Camilo se metió el primer plato con la voracidad de alguien que piensa que es el último. Pero aquella cena no sería la última, ni mucho menos. Camilo siempre ha hecho lo mismo. Y esto es un gesto simpático si uno se vale de buen humor.
El aljibe chorreaba desde hacia ya algún tiempo, agua, mucha, por los costados. Y el barro a veces manchaba el piso de tierra seca del interior de la casa. Eso resultaba malo.
No es que la tierra no fuera algo molesta ni se tratara de un lujo, pero la madre, aun con aquel cuerpo que le impedía recoger las cucarachas muertas por ella misma, o peor, aquella masa descomunal y asquerosa que la imposibilitaba siquiera a mirarse los pies ennegrecidos y ciegos de tanto mundo, a pesar de toda aquella tela, mantenía el piso terroso como un buen piso terroso, solemne, de polvo solemne, de tierra prolija, hasta la tos de algún atorado después del viento o el espasmo monumental del egoísmo de Camilo, todo todo, se volvían solemnes.
Camilo se saca los zapatos con los mismos zapatos. Costumbre vieja que se hereda, dicen. Afortunado Camilo que a falta de conocer físicamente (personalmente) a su padre, puede al menos adivinarle las malas costumbres.
Se mira al espejo, se busca la cara -la de verdad-, con las manos encalladas, con las uñas negras ya para siempre, con los ojos, esquivando forzosamente las manchas doradas del óxido que encaprichado se prende al espejo raído y que la vieja gorda no descolgaría por parecerle "bonito" y darle finura al espejo y...
La noche se ha dado cuenta, y entonces se volvió blanda, considerada y atenta al malestar que mantiene embobado a Camilo. En realidad la nebulosa camiliana es algo así como eterna. Pero esa vez no hubo viento, el calor se agotó de agotar y Camilo pudo salir al patio con el cigarrillo encendido y mirando al cielo limpio... ¿Me pareceré en algo al hijo de puta?

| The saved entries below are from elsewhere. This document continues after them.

(* ===== verification/SsaCache.v ===== *)
(** The cache of server-side apply requests (pkg/util/ssa/cache.go): its store,
    which forgets a key after ten minutes, and the reconciliations that share it
    (the updates of machines of controlplane/controllers/scale.go). A request is
    skipped only when it was made before and changed nothing, as far as the
    32-bit hash in its identifier tells. *)

From stdpp Require Import pretty.
From S2P Require Import Prelude GoStd Effects Interleave ApiTypes Api Ssa ContractVersion Capi CapiLib Locking ControlPlane Remediation Scale KcpController WellFormed.

(** ** The store

    client-go's store of objects with a time to live, of which the cache keeps
    strings that are their own keys. [added] is when each key was added last;
    a key whose time is over is not found. *)
Class TTLStore (St : Type) := {
  NewTTLStore : Z -> St;
  store_Add : Time -> string -> St -> St;
  store_GetByKey : Time -> string -> St -> bool * St;
  store_List : Time -> St -> St;
  time_to_live : St -> Z;
  added : St -> gmap string Time;
  New_spec : forall t, time_to_live (NewTTLStore t) = t /\ added (NewTTLStore t) = ∅;
  Add_spec : forall now k s,
    time_to_live (store_Add now k s) = time_to_live s
    /\ added (store_Add now k s) = <[k := now]> (added s);
  GetByKey_spec : forall now k s b s', store_GetByKey now k s = (b, s') ->
    time_to_live s' = time_to_live s /\ added s' ⊆ added s
    /\ (b = true <-> exists t, added s !! k = Some t /\ (now - t <= time_to_live s)%Z);
  List_spec : forall now s,
    time_to_live (store_List now s) = time_to_live s /\ added (store_List now s) ⊆ added s;
}.

Module ssaCache.
Section Cache.
Context {St : Type} `{!TTLStore St}.

Definition ttl : Z := 10 * Minute.
Definition expirationInterval : Z := 10 * Hour.

(** [NewCache], without the goroutine that lists the store. *)
Definition NewCache : St := NewTTLStore ttl.

Definition Add (now : Time) (key : string) (s : St) : St := store_Add now key s.

Definition Has (now : Time) (key : string) (s : St) : bool * St := store_GetByKey now key s.
End Cache.
End ssaCache.
Import ssaCache.

(** ** Identifiers *)

Section Identifier.
Context `{Texts}.

(** The identifier of a request on the object with the kind [gvk] and the
    metadata [om], to apply [u]. *)
Definition request_key (gvk : GroupVersionKind) (om : ObjectMeta) (u : value) : string + error :=
  match Compute u with
  | inr err => inr (EWrap "failed to calculate request identifier: failed to compute hash for modified object" err)
  | inl h => inl (GVK_String gvk +++ "." +++ KObj om +++ "." +++ ResourceVersion om +++ "." +++ pretty h)
  end.

Lemma ComputeRequestIdentifier_key {O} `{ClientObject O} (original : O) u k :
  ComputeRequestIdentifier original u = inl k ->
  exists gvk, GVKForObject original = inl gvk /\ request_key gvk (object_meta original) u = inl k.
Proof.
  unfold ComputeRequestIdentifier, request_key. destruct (Compute u) as [h|]; [|done].
  destruct (GVKForObject original) as [gvk|]; [|done]. intros [= <-]. by exists gvk.
Qed.
(** A step that reads and reports. *)
Lemma generated_after {A B} r cluster cfg tr (m : M KThreesConfig A) (f : A -> M KThreesConfig B)
    (P : list event -> A -> Prop) :
  only_reads tr ->
  wp m cfg (fun tr' c' o => only_reads tr' /\
    match o with
    | Val a => c' = cfg /\ P tr' a
    | Err err => c' = failed_config err cfg
    | Panic => False
    end) ->
  (forall tr' a, only_reads (tr ++ tr') -> P tr' a ->
     wp (f a) cfg (fun tr'' c' o => generated r cluster cfg ((tr ++ tr') ++ tr'') c' o)) ->
  wp (bind m f) cfg (fun tr' c' o => generated r cluster cfg (tr ++ tr') c' o).
Proof.
  intros Hr Hm Hf. apply wp_bind. eapply wp_mono; [exact Hm|]. intros tr' c' [a|err|] [Hr' Ho]; [| |done].
  - destruct Ho as [-> HP]. eapply wp_mono; [apply Hf; [by apply Forall_app|exact HP]|].
    intros tr'' c'' o. by rewrite app_assoc.
  - apply generated_reads; [by apply Forall_app|by left].
Qed.

Lemma generated_lift {A B} r cluster cfg tr (e : A + error) (f : A -> M KThreesConfig B) :
  only_reads tr -> (forall err, e = inr err -> encoding_failed err) ->
  (forall a, e = inl a -> wp (f a) cfg (fun tr' c' o => generated r cluster cfg (tr ++ tr') c' o)) ->
  wp (bind (lift_res e) f) cfg (fun tr' c' o => generated r cluster cfg (tr ++ tr') c' o).
Proof.
  intros Hr He Hf. apply wp_bind. destruct e as [a|err]; cbn [lift_res]; [apply wp_ret|apply wp_throw].
  - eapply wp_mono; [by apply Hf|]. intros tr' c' o. by rewrite app_nil_l.
  - rewrite app_nil_r. apply generated_reads; auto.
Qed.

Lemma Lookup_marked_ok key cfg :
  wp (or_marked (Token.Lookup key)) cfg (fun tr c' o => only_reads tr /\
    match o with
    | Val tokn => c' = cfg /\ token_read tr key tokn
    | Err err => c' = failed_config err cfg
    | Panic => False
    end).
Proof. apply or_marked_ok, Lookup_ok. Qed.

Lemma joinControlplane_ok cluster owner machine c :
  OwnerMachine owner = inl machine ->
  wp (joinControlplane cluster owner) c (fun tr c' o =>
    generated JoinControlPlane cluster (reconcileTopLevelObjectSettings machine c) tr c' o).
Proof.
  intros Em. unfold joinControlplane, owner_machine. rewrite Em. cbn [lift_wrap].
  apply wp_bind, wp_ret, wp_bind, wp_modify. set (cfg := reconcileTopLevelObjectSettings machine c).
  apply (generated_after _ _ _ [] _ _ _ (Forall_nil_2 _) (Lookup_marked_ok _ _)). intros tr1 tokn R1 Ht.
  apply wp_bind, wp_get. apply generated_lift; [done|intros err E; left; by eexists|]. intros b Eb.
  apply (generated_after _ _ _ _ _ _ _ R1 (control_plane_files_ok _)). intros tr2 files R2 (fs & -> & Hf).
  apply generated_lift; [done|intros err; apply generate_encoding|]. intros data Ed.
  apply store_generated; [done|]. exists tokn, fs, b. destruct Ht as (sec & Hin & Hv).
  split; [exists sec; split; [rewrite elem_of_app; auto|done]|].
  split; [eapply resolved_mono; [exact Hf|intros x; rewrite elem_of_app; auto]|done].
Qed.

Lemma joinWorker_ok cluster owner machine c :
  OwnerMachine owner = inl machine ->
  wp (joinWorker cluster owner) c (fun tr c' o =>
    generated JoinWorker cluster (reconcileTopLevelObjectSettings machine c) tr c' o).
Proof.
  intros Em. unfold joinWorker, owner_machine. rewrite Em. cbn [lift_wrap].
  apply wp_bind, wp_ret, wp_bind, wp_modify. set (cfg := reconcileTopLevelObjectSettings machine c).
  apply (generated_after _ _ _ [] _ _ _ (Forall_nil_2 _) (Lookup_marked_ok _ _)). intros tr1 tokn R1 Ht.
  apply wp_bind, wp_get. apply generated_lift; [done|intros err E; right; left; by eexists|]. intros b Eb.
  apply (generated_after _ _ _ _ _ _ _ R1 (resolveFiles_marked_ok _)). intros tr2 files R2 Hf.
  apply generated_lift; [done|intros err; apply generate_encoding|]. intros data Ed.
  apply store_generated; [done|]. exists tokn, files, b. destruct Ht as (sec & Hin & Hv).
  split; [exists sec; split; [rewrite elem_of_app; auto|done]|].
  split; [eapply resolved_mono; [exact Hf|intros x; rewrite elem_of_app; auto]|done].
Qed.

(** ** The first node *)

(** The certificates of the first node are available. *)
Definition certified (c : KThreesConfig) : KThreesConfig :=
  with_config_conditions (MarkTrue CertificatesAvailableCondition (ConfigConditions (ConfigStatus c))) c.

Definition no_lock_call (c : cmd) : bool := negb (lock_call c).

Lemma initial_fresh spec : Forall fresh (NewCertificatesForInitialControlPlane spec).
Proof. repeat (apply Forall_cons_2; [by split_and!|]). apply Forall_nil_2. Qed.

Lemma files_of_Some certs p : Forall (fun c => CertKeyPair c <> None) certs -> is_Some (files_of certs p).
Proof.
  intros HF. unfold files_of, GetByPurpose. destruct (find_first _ certs) as [c|] eqn:E; [|by eexists].
  apply find_first_Some in E as [Hin _]. rewrite Forall_forall in HF. specialize (HF c Hin).
  unfold Certificate_AsFiles. by destruct (CertKeyPair c).
Qed.

Lemma AsFiles_Some certs :
  Forall (fun c => CertKeyPair c <> None) certs -> exists fs, Certificates_AsFiles certs = Some fs.
Proof.
  intros HF. unfold Certificates_AsFiles.
  destruct (files_of_Some certs ClusterCA HF) as [f1 ->], (files_of_Some certs ClientClusterCA HF) as [f2 ->],
    (files_of_Some certs EtcdCA HF) as [f3 ->], (files_of_Some certs APIServerEtcdClient HF) as [f4 ->].
  by eexists.
Qed.

Lemma certificates_made key owner spec :
  wp (LookupOrGenerate key owner ;;; get) (NewCertificatesForInitialControlPlane spec) (fun tr _ o =>
    Forall (fun e => certificate_call (ev_cmd e) = true) tr /\ o <> Panic
    /\ forall certs, o = Val certs -> CertPurpose <$> certs = [ClusterCA; ClientClusterCA; EtcdCA]
         /\ exists fs, Certificates_AsFiles certs = Some fs).
Proof.
  apply wp_bind. eapply wp_mono.
  { apply wp_and; [apply LookupOrGenerate_calls|apply LookupOrGenerate_wp, initial_fresh]. }
  intros tr cs o (HF & Hp & _ & Hv). destruct o as [[]|e|]; [|by split_and!..].
  apply wp_get. rewrite app_nil_r. split; [done|]. split; [done|]. intros certs [= <-].
  destruct (Hv eq_refl) as (_ & _ & Hpair & ->). split; [done|]. apply AsFiles_Some.
  eapply Forall_impl; [exact Hpair|]. cbn beta. intros c E Hc. by rewrite Hc in E.
Qed.

Lemma init_certificates_ok cluster cfg :
  wp (init_certificates cluster cfg) cfg (fun tr c' o =>
    Forall (fun e => certificate_call (ev_cmd e) = true) tr /\
    match o with
    | Val certs => c' = certified cfg /\ CertPurpose <$> certs = [ClusterCA; ClientClusterCA; EtcdCA]
        /\ exists fs, Certificates_AsFiles certs = Some fs
    | Err err => exists cs, c' = with_config_conditions cs cfg
    | Panic => False
    end).
Proof.
  unfold init_certificates. apply wp_bind, wp_try, wp_with_local.
  eapply wp_mono; [apply (certificates_made (ClusterKey cluster))|]. intros tr cs o (HF & Hp & Hv).
  destruct o as [certs|err|]; [| |done].
  - apply wp_bind, wp_modify, wp_ret. rewrite ?app_nil_r. split; [done|]. split; [done|]. by apply Hv.
  - apply wp_bind, wp_modify, wp_throw. rewrite ?app_nil_r. split; [done|]. by eexists.
Qed.

Lemma init_control_plane_no_lock cluster machine : issues no_lock_call (init_control_plane cluster machine).
Proof.
  unfold init_control_plane, init_certificates, Token.Lookup, getSecret, control_plane_files, or_marked,
    resolveFiles, resolve_file, resolveSecretFileContent, NewInitControlPlane, storeBootstrapData, mark_config.
  issues_go.
Qed.

(** The steps after the certificates. *)
Definition init_tail (cluster : Cluster) (cfg : KThreesConfig) (certificates : list Certificate)
    : M KThreesConfig unit :=
  tokn <- Token.Lookup (ClusterKey cluster) ;;
  b <- lift_res (yaml_server (GenerateInitControlPlaneConfig (ControlPlaneEndpointHost cluster) tokn
                  (ServerConfig (ConfigSpec cfg)) (AgentConfig (ConfigSpec cfg)))) ;;
  files <- control_plane_files ;;
  cloudInitData <- NewInitControlPlane (mkControlPlaneInput
    (user_data files (root_file DefaultK3sConfigLocation b) (ConfigSpec cfg)) certificates) ;;
  storeBootstrapData cluster cloudInitData.

Lemma init_tail_ok cluster cfg certs fs :
  CertPurpose <$> certs = [ClusterCA; ClientClusterCA; EtcdCA] -> Certificates_AsFiles certs = Some fs ->
  wp (init_tail cluster cfg certs) cfg (fun tr c' o =>
    generated InitControlPlane cluster cfg tr c' o
    \/ only_reads tr /\ c' = cfg /\ exists err, o = Err err).
Proof.
  intros Hp Hfs. unfold init_tail. apply wp_bind. eapply wp_mono; [apply Lookup_ok|].
  intros tr1 c1 [tokn|err|] (-> & R1 & P1 & HT); [|right; eauto|done].
  eapply wp_mono with (Q := fun tr2 c' o => generated InitControlPlane cluster cfg (tr1 ++ tr2) c' o);
    [|by left].
  apply generated_lift; [done|intros err E; left; by eexists|]. intros b Eb.
  apply (generated_after _ _ _ _ _ _ _ R1 (control_plane_files_ok _)). intros tr2 files R2 (ufs & -> & Hf).
  unfold NewInitControlPlane. cbn [CPCertificates CPBase]. rewrite Hfs.
  apply generated_lift; [done|intros err; apply generate_encoding|]. intros data Ed.
  apply store_generated; [done|]. exists tokn, ufs, b. destruct (HT tokn eq_refl) as (sec & Hin & Hv).
  split; [exists sec; split; [rewrite elem_of_app; auto|done]|].
  split; [eapply resolved_mono; [exact Hf|intros x; rewrite elem_of_app; auto]|]. by exists certs, fs.
Qed.
Example one_first_node_witness :
  let e := run_schedule token_handler c_wins both_start in
  rtc (system_step a_cluster (named_machine <$> ["b"; "c"]) (owner_of <$> ["b"; "c"])) both_start e
  /\ starts_cluster e.2 1
  /\ exists m, (named_machine <$> ["b"; "c"]) !! 1 = Some m /\ holds a_cluster e.1 m.
Proof.
  intros e.
  assert (Hst : rtc (system_step a_cluster (named_machine <$> ["b"; "c"]) (owner_of <$> ["b"; "c"]))
                  both_start e) by apply calls_are_steps, cached_schedule_steps.
  assert (Hs : starts_cluster e.2 1) by (left; eexists; by vm_compute).
  split; [exact Hst|]. split; [exact Hs|].
  apply (one_first_node a_cluster (owner_of <$> ["b"; "c"]) (named_machine <$> ["b"; "c"])
    (config_of <$> ["b"; "c"]) (store_with None ["b"; "c"]) e.1 e.2 1 1); [..|exact Hs|exact Hs].
  - intros m _. eexists. split; reflexivity.
  - repeat constructor.
  - apply (bool_decide_unpack _). by vm_compute.
  - apply store_with_found.
  - apply store_with_unlocked.
  - by rewrite <- surjective_pairing.
Defined.
End two_machines.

Las únicas fotos que había podido ver, bueno, se las llevó el viento dice él. Las quemó el agua, dice él. Se las vendí al diablo, dice él. Se las morfaron los antepasados, insiste él. Y nadie pudo sacarle más. ¡Esta bien!, dice la vieja, despacio dice, porque habla despacio, porque respira despacio, porque de otra manera no puede mantenerse... ¡Y mejor!, defiende, obesa: Las almas se prenden de esas cosas como sanguijuelas, si se guardan mucho tiempo quien sabe con quien esta conviviendo... (Lo dice en el tono de alguien que usaría las palabras para anunciar, para predecir una catástrofe, con el volumen de un tenor profeta y después se levanta. Ya ha decidido a que números jugarle).
¿Camilo las quemaste? ¿Eh? ¿Que hiciste?... Pobre Camilito, murió hace ya tanto tiempo... Y Camilo duro tiene la mirada prestada, hurtada, los pasos de Camilo, su maldita misma transpiración revolea olor a mansedumbre, tan podrida, tan invierno de pobres, tan perversion de camperas rotas, tan bazofia y tan mierda. Camilo parecés enfermo; la cabeza le va a mil como siempre, y se englute cualquier plato, como si fuera el último, gesto simpático para algunos (los del buen humor necesario). Camilo pone muecas fétidas, esas de muerto de hambre, y su animalada es entonces baja y desagradable, para otros. ¡Que importa como coma, boca abierta o cerrada!. Camilo está a la defensiva, tiene la mente en guardia todo el tiempo, sus palabras, escupe el miedo (siempre queda algo) y los ojos se le despiertan intensos, ácidos, cuchillos en las pupilas. No importa, vuelve a decir (voz de fanfarrón, voz ronca, voz de armario). Mierda que no entienden... Y es que yo muero, me cago de apetito, agonizo y me revuelco, en el estómago atrofiado, de la gusa insaciable y demoledora que tengo. ¡Que me mato de hambre... Y es en el alma!